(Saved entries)
# # #

(* ===== verification/Messages.v ===== *)
(** The JSON messages at the edges of the client: the objects
    [EnginioBackendConnection] emits with [dataReceived] for the text
    messages its decoder reassembles ([QJsonDocument::fromJson] on the
    message's bytes, enginiobackendconnection.cpp line 294) and the session token
    [EnginioAuthentication] reads from an identify reply
    (enginioidentity.cpp line 67).  The decoder ([Decoder], [Frames]), the
    identity ([Identity]) and the JSON text ([JsonText]) are composed here:
    the theorems follow an object from the bytes of a frame, split in any
    way across socket reads, to the collaborator that receives it. *)

From S2P Require Import Prelude Bytes Json JsonText Handshake Decoder Frames Connection Identity.
From stdpp Require Import base strings.
From Stdlib Require Strings.String.

Open Scope Z_scope.

Import Loop Chunking Identity.

Module Messages.

(** [emit dataReceived(QJsonDocument::fromJson(_applicationData).object())]:
    the object carried by the signal for a text message [p]; [None] where
    the parser's answer is outside the model. *)
Definition dataReceivedObject (p : list Z) : option jobj := documentObject (fromJson p).

(** The objects the receivers of [dataReceived] get from a run of the
    decoder, in order. *)
Definition received (os : list Output) : list (option jobj) :=
  flat_map (fun o => match o with DataReceived p => [dataReceivedObject p] | _ => [] end) os.

(** [QJsonDocument::fromJson(data).object()] in the [SessionSetterFunctor],
    as the identity's parameter; a document the model does not represent
    gives the empty object. *)
Definition sessionObject (b : list Z) : jobj :=
  match documentObject (fromJson b) with Some o => o | None => [] end.

(** The text frame carrying a whole message. *)
Definition text_frame (p : list Z) : Frame := mkFrame true TextFrameOp p.

(** ** Lemmas *)

Lemma at_frame_boundary_decoding c : at_frame_boundary c = true -> decodingb c = true.
Proof.
  intros (Ho & Hs & _)%boundary_spec. unfold decodingb. rewrite Ho, Hs. reflexivity.
Qed.

Lemma toJson_nonempty o : toJson o <> [].
Proof. discriminate. Qed.

(** The text frames of a stream of objects. *)
Definition json_frames (os : list jobj) : list Frame := map (fun o => text_frame (toJson o)) os.

Lemma messages_json_frames os :
  messages [] (json_frames os) = (map (fun o => DataReceived (toJson o)) os, MOpen []).
Proof. induction os as [|o os IH]; [reflexivity|]. simpl. rewrite IH. reflexivity. Qed.

Lemma json_frames_ok os :
  Forall (fun o => Z.of_nat (length (toJson o)) < 65536) os -> forallb frame_ok (json_frames os) = true.
Proof.
  induction 1 as [|o os Ho _ IH]; [reflexivity|]. simpl. rewrite IH, andb_true_r.
  unfold frame_ok, text_frame. cbn [fr_opcode fr_payload].
  rewrite (valueToJson_bytes (JObj o) : bytes_ok (toJson o) = true), (proj2 (Z.ltb_lt _ _) Ho). reflexivity.
Qed.

Lemma json_frames_last os : last_payload_nonempty (json_frames os) = true.
Proof.
  induction os as [|o [|o' os] IH]; [reflexivity | reflexivity|]. exact IH.
Qed.

Lemma received_json os :
  Forall (fun o => document_ok o = true) os -> received (map (fun o => DataReceived (toJson o)) os) = map Some os.
Proof.
  induction 1 as [|o os Ho _ IH]; [reflexivity|]. simpl. unfold dataReceivedObject.
  rewrite fromJson_toJson_ok by exact Ho. simpl. f_equal. exact IH.
Qed.

Lemma received_app os1 os2 : received (os1 ++ os2) = received os1 ++ received os2.
Proof. apply flat_map_app. Qed.

(** ** Composition *)

(** C3: a stream of well-formed objects nested at most 1024 deep, each
    written as JSON text and sent as one text frame, their bytes split in
    any way across the socket reads, reaches the receivers of [dataReceived] as the same objects, in
    order, each exactly once; the decoder ends between frames with nothing
    buffered. *)
Theorem json_message_chunks c os d ds :
  at_frame_boundary c = true -> rx (tcpSocket c) = [] -> applicationData c = [] ->
  Forall (fun o => document_ok o = true /\ Z.of_nat (length (toJson o)) < 65536) os ->
  d ++ concat ds = concat (map (fun o => encode_frame (text_frame (toJson o))) os) ->
  let '(c', out) := deliver_chunks (d :: ds) c in
  out = map (fun o => DataReceived (toJson o)) os /\ received out = map Some os /\
  rx (tcpSocket c') = [] /\ at_frame_boundary c' = true.
Proof.
  intros Hb Hrx Had Hos Hd.
  rewrite deliver_chunks_concat, Hd by (apply at_frame_boundary_decoding, Hb).
  replace (concat (map (fun o => encode_frame (text_frame (toJson o))) os))
    with (concat (map encode_frame (json_frames os))) by (unfold json_frames; rewrite map_map; reflexivity).
  pose proof (frames_refine c (json_frames os) Hb Hrx
                (json_frames_ok os (Forall_impl _ _ _ Hos (fun o H => proj2 H))) (json_frames_last os)) as H.
  destruct (deliver _ c) as [c' out]. rewrite Had, messages_json_frames in H. simpl in H.
  destruct H as (-> & Hs & Hrx' & Hbd). split; [reflexivity|]. split.
  - apply received_json. eapply Forall_impl; [exact Hos | intros o [Hw _]; exact Hw].
  - split; [exact Hrx'|]. apply Hbd. unfold msg_state in Hs. destruct (sock_open _); [reflexivity | discriminate].
Qed.

(** C11: a text message that is not a JSON document (its first byte, after
    a byte order mark and blanks, opens neither an object nor an array)
    reaches the receivers of [dataReceived] as the empty object: the same
    signal as for the message [{}], so the receivers cannot tell a
    malformed message from an empty one. *)
Theorem invalid_json_message_empty c p :
  at_frame_boundary c = true -> rx (tcpSocket c) = [] -> applicationData c = [] ->
  bytes_ok p = true -> p <> [] -> Z.of_nat (length p) < 65536 ->
  match eatSpace (eatBOM p) with x :: _ => x <> 91 /\ x <> 123 | [] => True end ->
  received (snd (deliver (encode_frame (text_frame p)) c)) = [Some []] /\
  received (snd (deliver (encode_frame (text_frame (toJson []))) c)) = [Some []].
Proof.
  intros Hb Hrx Had Hp Hne Hlen Hdoc. unfold text_frame.
  rewrite (text_frame_roundtrip c p Hb Hrx Hp Hne Hlen),
    (text_frame_roundtrip c (toJson []) Hb Hrx eq_refl (toJson_nonempty []) eq_refl), Had.
  simpl. unfold dataReceivedObject. rewrite fromJson_not_document by exact Hdoc. split; reflexivity.
Qed.

(** C35: the identity reads its session token from a reply whose body is a
    well-formed JSON object nested at most 1024 deep: the token is the [sessionToken] string of the
    object, and the same token is signalled; a body that is not a JSON
    document leaves an empty token and signals it. *)
Theorem session_token_json k o t b a :
  In k (setters a) ->
  document_ok o = true -> obj_value "sessionToken" o = JStr t ->
  match eatSpace (eatBOM b) with x :: _ => x <> 91 /\ x <> 123 | [] => True end ->
  setterFinished sessionObject k (toJson o) a =
    (set_setters (List.filter (fun k' => negb (Nat.eqb k' k)) (setters a))
       (set_token (bytes_of_string t) a), [SessionTokenReceived (bytes_of_string t)]) /\
  _token (fst (setterFinished sessionObject k b a)) = [] /\
  snd (setterFinished sessionObject k b a) = [SessionTokenReceived []].
Proof.
  intros Hin Hwf Ht Hdoc. rewrite !replyFinished_waited by exact Hin.
  unfold token_of, sessionObject. rewrite fromJson_toJson_ok, fromJson_not_document by assumption.
  simpl. rewrite Ht. repeat split; reflexivity.
Qed.

End Messages.

Module MessageWitnesses.
Import Messages Witnesses IdentityWitnesses.

Definition update : jobj := [("event"%string, JStr "update"); ("id"%string, JNum 42)].
Definition html : list Z := bytes_of_string "<html>".

Definition updates : list jobj := [update; [("event"%string, JStr "delete")]].
Definition updates_bytes : list Z :=
  concat (map (fun o => encode_frame (text_frame (toJson o))) updates).

Lemma json_message_chunks_witness :
  at_frame_boundary connected = true /\ rx (tcpSocket connected) = [] /\ applicationData connected = [] /\
  Forall (fun o => document_ok o = true /\ Z.of_nat (length (toJson o)) < 65536) updates /\
  firstn 3 updates_bytes ++ concat [skipn 3 updates_bytes] =
    concat (map (fun o => encode_frame (text_frame (toJson o))) updates) /\
  let '(c', out) := deliver_chunks [firstn 3 updates_bytes; skipn 3 updates_bytes] connected in
  out = map (fun o => DataReceived (toJson o)) updates /\ received out = map Some updates /\
  rx (tcpSocket c') = [] /\ at_frame_boundary c' = true.
Proof.
  assert (Hf : Forall (fun o => document_ok o = true /\ Z.of_nat (length (toJson o)) < 65536) updates)
    by (repeat constructor; vm_compute; reflexivity).
  do 3 (split; [vm_compute; reflexivity|]). split; [exact Hf|]. split; [vm_compute; reflexivity|].
  apply json_message_chunks; first [exact Hf | vm_compute; reflexivity].
Defined.

Lemma invalid_json_message_empty_witness :
  at_frame_boundary connected = true /\ rx (tcpSocket connected) = [] /\ applicationData connected = [] /\
  bytes_ok html = true /\ html <> [] /\ Z.of_nat (length html) < 65536 /\
  match eatSpace (eatBOM html) with x :: _ => x <> 91 /\ x <> 123 | [] => True end /\
  received (snd (deliver (encode_frame (text_frame html)) connected)) = [Some []] /\
  received (snd (deliver (encode_frame (text_frame (toJson []))) connected)) = [Some []].
Proof.
  assert (Hd : match eatSpace (eatBOM html) with x :: _ => x <> 91 /\ x <> 123 | [] => True end)
    by (vm_compute; split; discriminate).
  do 7 (split; [first [vm_compute; reflexivity | discriminate | exact Hd]|]).
  apply invalid_json_message_empty; first [vm_compute; reflexivity | discriminate | exact Hd].
Defined.

Lemma session_token_json_witness :
  In 4%nat (setters requested) /\ document_ok [("sessionToken"%string, JStr "abc")] = true /\
  obj_value "sessionToken" [("sessionToken"%string, JStr "abc")] = JStr "abc" /\
  match eatSpace (eatBOM html) with x :: _ => x <> 91 /\ x <> 123 | [] => True end /\
  (setterFinished sessionObject 4 (toJson [("sessionToken"%string, JStr "abc")]) requested =
    (set_setters (List.filter (fun k' => negb (Nat.eqb k' 4)) (setters requested))
       (set_token (bytes_of_string "abc") requested), [SessionTokenReceived (bytes_of_string "abc")]) /\
   _token (fst (setterFinished sessionObject 4 html requested)) = [] /\
   snd (setterFinished sessionObject 4 html requested) = [SessionTokenReceived []]).
Proof.
  assert (Hd : match eatSpace (eatBOM html) with x :: _ => x <> 91 /\ x <> 123 | [] => True end)
    by (vm_compute; split; discriminate).
  assert (Hin : In 4%nat (setters requested)) by (vm_compute; left; reflexivity).
  split; [exact Hin|]. split; [reflexivity|]. split; [reflexivity|]. split; [exact Hd|].
  apply session_token_json; [exact Hin | reflexivity | reflexivity | exact Hd].
Defined.

End MessageWitnesses.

# # #

Exercise aim -> Your answer should be the lines of the records that hold the string "reads".

Reply ->
    [EnginioAuthentication] reads from an identify reply
    way across socket reads, to the collaborator that receives it. *)
    any way across the socket reads, reaches the receivers of [dataReceived] as the same objects, in
(** C35: the identity reads its session token from a reply whose body is a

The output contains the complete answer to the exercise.